Lemma setupReplay_disk (t : DataReaderThread) :
  saveReplayFile t = None ->
  let s := setupReplay t in
  (forall p, recordsTo s p = false ->
             contents (disk s) p = contents (disk t) p)
  /\ (saveReplayFile s = None
      \/ String.eqb (loadReplayFilepath t) EmptyString = true
         /\ canWrite (disk t) (saveReplayFilepath t) = true
         /\ saveReplayFile s = Some (mkQFile (saveReplayFilepath t) 0 true)).
Proof.
  intros Hs. cbv zeta.
  destruct (String.eqb (loadReplayFilepath t) EmptyString) eqn:Ep.
  - unfold setupReplay. rewrite Ep. cbn [negb].
    destruct (String.eqb (saveReplayFilepath t) EmptyString); cbn [negb];
      [split; [reflexivity | now left]|].
    destruct (canWrite (disk t) (saveReplayFilepath t)); cbn [negb].
    + split; [|right; repeat split].
      unfold recordsTo, appendBytes. cbn. intros p Hp. now rewrite Hp.
    + split; [reflexivity | now left].
  - rewrite (setupReplay_playback t Ep). cbv zeta.
    repeat match goal with
           | |- context [if ?b then _ else _] => destruct b
           end;
      try match goal with |- context [closeReplay ?u] =>
              destruct (closeReplay_files u) as (_ & S & D & _ & _);
              rewrite S, D
          end;
      (split; [reflexivity | left; first [reflexivity | exact Hs]]).
Qed.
* * * *
■ Assignment ■
Which lines above carry the string "match"? Copy those lines.

■ Solution below ■
    repeat match goal with
      try match goal with |- context [closeReplay ?u] =>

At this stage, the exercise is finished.